Exercise:
In the entries below, find the line containing "Definition from_offset (node" and the line containing "moveSize ← (if". Copy those two lines and everything between them exactly, and only that.

────────────────────────────────────────

Definition path_at (t : TreePathTable) (level : Z) : outcome TreePathRecord := array_at t level.
Definition set_path (t : TreePathTable) (level : Z) (r : TreePathRecord) : outcome TreePathTable :=
  if (0 <=? level) && (level <? Z.of_nat (length t)) then Ok (<[Z.to_nat level := r]> t) else Fault.
Definition set_path_node (t : TreePathTable) (level n : Z) : outcome TreePathTable :=
  r ← path_at t level; set_path t level (mkPath n (tp_index r)).
Definition set_path_index (t : TreePathTable) (level i : Z) : outcome TreePathTable :=
  r ← path_at t level; set_path t level (mkPath (tp_node r) i).

(** ** Assignments to the control block and to node descriptors *)

Definition put_tree (b : BTreeControlBlock) (depth root first last flg : Z) : BTreeControlBlock :=
  mkBTree (btreeType b) depth root (leafRecords b) first last (nodeSize b)
    (maxKeyLength b) (totalNodes b) (freeNodes b) flg (attributes b) (writeCount b)
    (numGetNodes b) (numGetNewNodes b) (numReleaseNodes b) (numUpdateNodes b) (numMapNodesRead b)
    (numHintChecks b) (numPossibleHints b) (numValidHints b).
Definition set_treeDepth (b : BTreeControlBlock) (d : Z) : BTreeControlBlock :=
  put_tree b d (rootNode b) (firstLeafNode b) (lastLeafNode b) (flags b).
Definition set_rootNode (b : BTreeControlBlock) (n : Z) : BTreeControlBlock :=
  put_tree b (treeDepth b) n (firstLeafNode b) (lastLeafNode b) (flags b).
Definition set_firstLeafNode (b : BTreeControlBlock) (n : Z) : BTreeControlBlock :=
  put_tree b (treeDepth b) (rootNode b) n (lastLeafNode b) (flags b).
Definition set_lastLeafNode (b : BTreeControlBlock) (n : Z) : BTreeControlBlock :=
  put_tree b (treeDepth b) (rootNode b) (firstLeafNode b) n (flags b).
Definition M_BTreeHeaderDirty (b : BTreeControlBlock) : BTreeControlBlock :=
  put_tree b (treeDepth b) (rootNode b) (firstLeafNode b) (lastLeafNode b) (Z.lor (flags b) kBTHeaderDirty).

Definition set_fLink (node : buffer) (n : Z) : outcome buffer := store32 node 0 n.
Definition set_bLink (node : buffer) (n : Z) : outcome buffer := store32 node 4 n.
Definition set_kind (node : buffer) (k : Z) : outcome buffer := store8 node 8 (u8 k).
Definition set_height (node : buffer) (h : Z) : outcome buffer := store8 node 9 (u8 h).

(** The bytes from an offset into a node on. *)
Definition from_offset (node : buffer) (offset : Z) : outcome buffer :=
  if (0 <=? offset) && (offset <=? Z.of_nat (length node)) then Ok (drop (Z.to_nat offset) node) else Fault.

Definition GetKeyLength (b : BTreeControlBlock) (key : buffer) (forLeafNode : bool) : outcome Z :=
  if forLeafNode || negb (Z.land (attributes b) kBTVariableIndexKeysMask =? 0) then KeyLength b key 0
  else Ok (maxKeyLength b).

(** The address of the first record of a node. *)
Definition first_key (b : BTreeControlBlock) (node : buffer) : outcome buffer :=
  p ← GetRecordAddress b node 0; from_offset node p.

Record InsertKey := mkInsertKey {
  ik_keyPtr : buffer;
  ik_recPtr : buffer;
  ik_keyLength : Z;
  ik_recSize : Z;
  ik_replacingKey : bool;
  ik_skipRotate : bool
}.

(** ** Rotation *)

Definition RotateRecordLeft (b : BTreeControlBlock) (leftNode rightNode : buffer)
    : outcome (bool * buffer * buffer) :=
  size ← GetRecordSize b rightNode 0;
  recPtr ← first_key b rightNode;
  n ← numRecords leftNode;
  '(recordFit, leftNode) ← InsertRecord b leftNode n recPtr size;
  if negb recordFit then Ok (false, leftNode, rightNode)
  else
    rightNode ← DeleteRecord b rightNode 0;
    Ok (true, leftNode, rightNode).

(** The search for the balance point; the result: sizes, size of the last move, index. *)
Fixpoint balance_loop (fuel : nat) (b : BTreeControlBlock) (rightNode : buffer) (rightInsertIndex insertSize : Z)
    (leftSize rightSize moveSize moveIndex : Z) : outcome (Z * Z * Z * Z) :=
  match fuel with
  | O => Diverge
  | S fuel =>
      if leftSize <? rightSize then
        moveSize ← (if moveIndex <? rightInsertIndex then
                      n ← GetRecordSize b rightNode moveIndex; Ok (n + 2)
                    else if moveIndex =? rightInsertIndex then Ok insertSize
                    else n ← GetRecordSize b rightNode (moveIndex - 1); Ok (n + 2));
        balance_loop fuel b rightNode rightInsertIndex insertSize
          (leftSize + moveSize) (rightSize - moveSize) moveSize (u16 (moveIndex + 1))
      else Ok (leftSize, rightSize, moveSize, moveIndex)
  end.

(** What [RotateLeft] reports: [*insertIndex], [*insertNodeNum], [*recordFit], [*recsRotated]. *)
Record Rotation := mkRotation {
  ro_insertIndex : Z; ro_insertNodeNum : Z; ro_recordFit : bool; ro_recsRotated : Z
}.
Definition no_rotation : Rotation := mkRotation 0 0 false 0.

(** The rounds from [index] to [moveIndex]; [None] is [goto ErrorExit]. *)
Fixpoint rotate_loop (n : nat) (b : BTreeControlBlock) (leftNode rightNode : buffer) (index rightInsertIndex : Z)
    (keyPtr : buffer) (keyLength : Z) (recPtr : buffer) (recSize : Z) (ins : Z * Z)
    : outcome (option (Z * Z) * buffer * buffer) :=
  match n with
  | O => Ok (Some ins, leftNode, rightNode)
  | S n =>
      if index =? rightInsertIndex then
        leftInsertIndex ← numRecords leftNode;
        '(didItFit, leftNode) ← InsertKeyRecord b leftNode leftInsertIndex keyPtr keyLength recPtr recSize;
        if negb didItFit then Ok (None, leftNode, rightNode)
        else
          num ← bLink rightNode;
          rotate_loop n b leftNode rightNode (index + 1) rightInsertIndex keyPtr keyLength recPtr recSize
            (leftInsertIndex, num)
      else
        '(didItFit, leftNode, rightNode) ← RotateRecordLeft b leftNode rightNode;
        if negb didItFit then Ok (None, leftNode, rightNode)
        else rotate_loop n b leftNode rightNode (index + 1) rightInsertIndex keyPtr keyLength recPtr recSize ins
  end.

Definition insert_size (b : BTreeControlBlock) (keyLength recSize : Z) : Z :=
  let insertSize := keyLength + (if big_keys b then 2 else 1) + recSize + 2 in
  if Z.odd insertSize then insertSize + 1 else insertSize.

(** Every move takes at least two bytes from one side to the other. *)
Definition RotateLeft (b : BTreeControlBlock) (leftNode rightNode : buffer) (rightInsertIndex : Z)
    (keyPtr recPtr : buffer) (recSize : Z) : outcome (Z * Rotation * buffer * buffer) :=
  k ← kind rightNode;
  keyLength ← GetKeyLength b keyPtr (k =? kBTLeafNode);
  let insertSize := insert_size b keyLength recSize in
  rightFree ← GetNodeFreeSize b rightNode;
  leftFree ← GetNodeFreeSize b leftNode;
  let rightSize := nodeSize b - rightFree + insertSize in
  let leftSize := nodeSize b - leftFree in
  '(leftSize, rightSize, moveSize, moveIndex) ←
    balance_loop (S (Z.to_nat (rightSize - leftSize))) b rightNode rightInsertIndex insertSize
      leftSize rightSize 0 0;
  let '(rightSize, moveIndex) :=
    if nodeSize b <? leftSize then (rightSize + moveSize, u16 (moveIndex - 1)) else (rightSize, moveIndex) in
  if nodeSize b <? rightSize then Ok (noErr, no_rotation, leftNode, rightNode)
  else
    '(ins, leftNode, rightNode) ←
      rotate_loop (Z.to_nat moveIndex) b leftNode rightNode 0 rightInsertIndex keyPtr keyLength recPtr recSize (0, 0);
    match ins with
    | None => Ok (fsBTBadRotateErr, no_rotation, leftNode, rightNode)
    | Some (insertIndex, insertNodeNum) =>
        if moveIndex <=? rightInsertIndex then
          let rightInsertIndex := u16 (rightInsertIndex - moveIndex) in
          '(didItFit, rightNode) ← InsertKeyRecord b rightNode rightInsertIndex keyPtr keyLength recPtr recSize;
          if negb didItFit then Ok (fsBTBadRotateErr, no_rotation, leftNode, rightNode)
          else
            num ← fLink leftNode;
            Ok (noErr, mkRotation rightInsertIndex num true moveIndex, leftNode, rightNode)
        else Ok (noErr, mkRotation insertIndex insertNodeNum true moveIndex, leftNode, rightNode)
    end.

Section tree_ops.
Context {W : Type} `{!FSAgent W}.

(** ** Splitting *)

(** The error exit of [SplitLeft]. *)
Definition split_error (s : fs W) (leftNode rightNode : NodeRec) (err : Z)
    : Z * Rotation * NodeRec * NodeRec * fs W :=
  let '(_, leftNode, s) := ReleaseNode s leftNode in
  let '(_, rightNode, s) := ReleaseNode s rightNode in
  (err, no_rotation, leftNode, rightNode, s).

(** The checks of the two siblings. *)
Definition split_siblings_ok (leftBuf : option buffer) (rightBuf : buffer) (rightNodeNum : Z) : outcome bool :=
  rh ← height rightBuf;
  rk ← kind rightBuf;
  if (rh =? 1) && negb (rk =? kBTLeafNode) then Ok false
  else
    match leftBuf with
    | None => Ok true
    | Some leftBuf =>
        fl ← fLink leftBuf;
        lh ← height leftBuf;
        lk ← kind leftBuf;
        Ok ((fl =? rightNodeNum) && (lh =? rh) && (lk =? rk))
    end.

(** The new left node takes over the links of the right one: fields of [leftBuf] and
    [rightBuf], and whether this is a new first leaf. *)
Definition split_links (leftBuf rightBuf : buffer) (rightNodeNum newNodeNum : Z) : outcome (buffer * buffer * bool) :=
  leftBuf ← set_fLink leftBuf rightNodeNum;
  bl ← bLink rightBuf;
  leftBuf ← set_bLink leftBuf bl;
  k ← kind rightBuf;
  leftBuf ← set_kind leftBuf k;
  h ← height rightBuf;
  leftBuf ← set_height leftBuf h;
  rightBuf ← set_bLink rightBuf newNodeNum;
  lk ← kind leftBuf;
  lb ← bLink leftBuf;
  Ok (leftBuf, rightBuf, (lk =? kBTLeafNode) && (lb =? 0)).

────────────────────────────────────────

Exercise response:
Definition from_offset (node : buffer) (offset : Z) : outcome buffer :=
  if (0 <=? offset) && (offset <=? Z.of_nat (length node)) then Ok (drop (Z.to_nat offset) node) else Fault.

Definition GetKeyLength (b : BTreeControlBlock) (key : buffer) (forLeafNode : bool) : outcome Z :=
  if forLeafNode || negb (Z.land (attributes b) kBTVariableIndexKeysMask =? 0) then KeyLength b key 0
  else Ok (maxKeyLength b).

(** The address of the first record of a node. *)
Definition first_key (b : BTreeControlBlock) (node : buffer) : outcome buffer :=
  p ← GetRecordAddress b node 0; from_offset node p.

Record InsertKey := mkInsertKey {
  ik_keyPtr : buffer;
  ik_recPtr : buffer;
  ik_keyLength : Z;
  ik_recSize : Z;
  ik_replacingKey : bool;
  ik_skipRotate : bool
}.

(** ** Rotation *)

Definition RotateRecordLeft (b : BTreeControlBlock) (leftNode rightNode : buffer)
    : outcome (bool * buffer * buffer) :=
  size ← GetRecordSize b rightNode 0;
  recPtr ← first_key b rightNode;
  n ← numRecords leftNode;
  '(recordFit, leftNode) ← InsertRecord b leftNode n recPtr size;
  if negb recordFit then Ok (false, leftNode, rightNode)
  else
    rightNode ← DeleteRecord b rightNode 0;
    Ok (true, leftNode, rightNode).

(** The search for the balance point; the result: sizes, size of the last move, index. *)
Fixpoint balance_loop (fuel : nat) (b : BTreeControlBlock) (rightNode : buffer) (rightInsertIndex insertSize : Z)
    (leftSize rightSize moveSize moveIndex : Z) : outcome (Z * Z * Z * Z) :=
  match fuel with
  | O => Diverge
  | S fuel =>
      if leftSize <? rightSize then
        moveSize ← (if moveIndex <? rightInsertIndex then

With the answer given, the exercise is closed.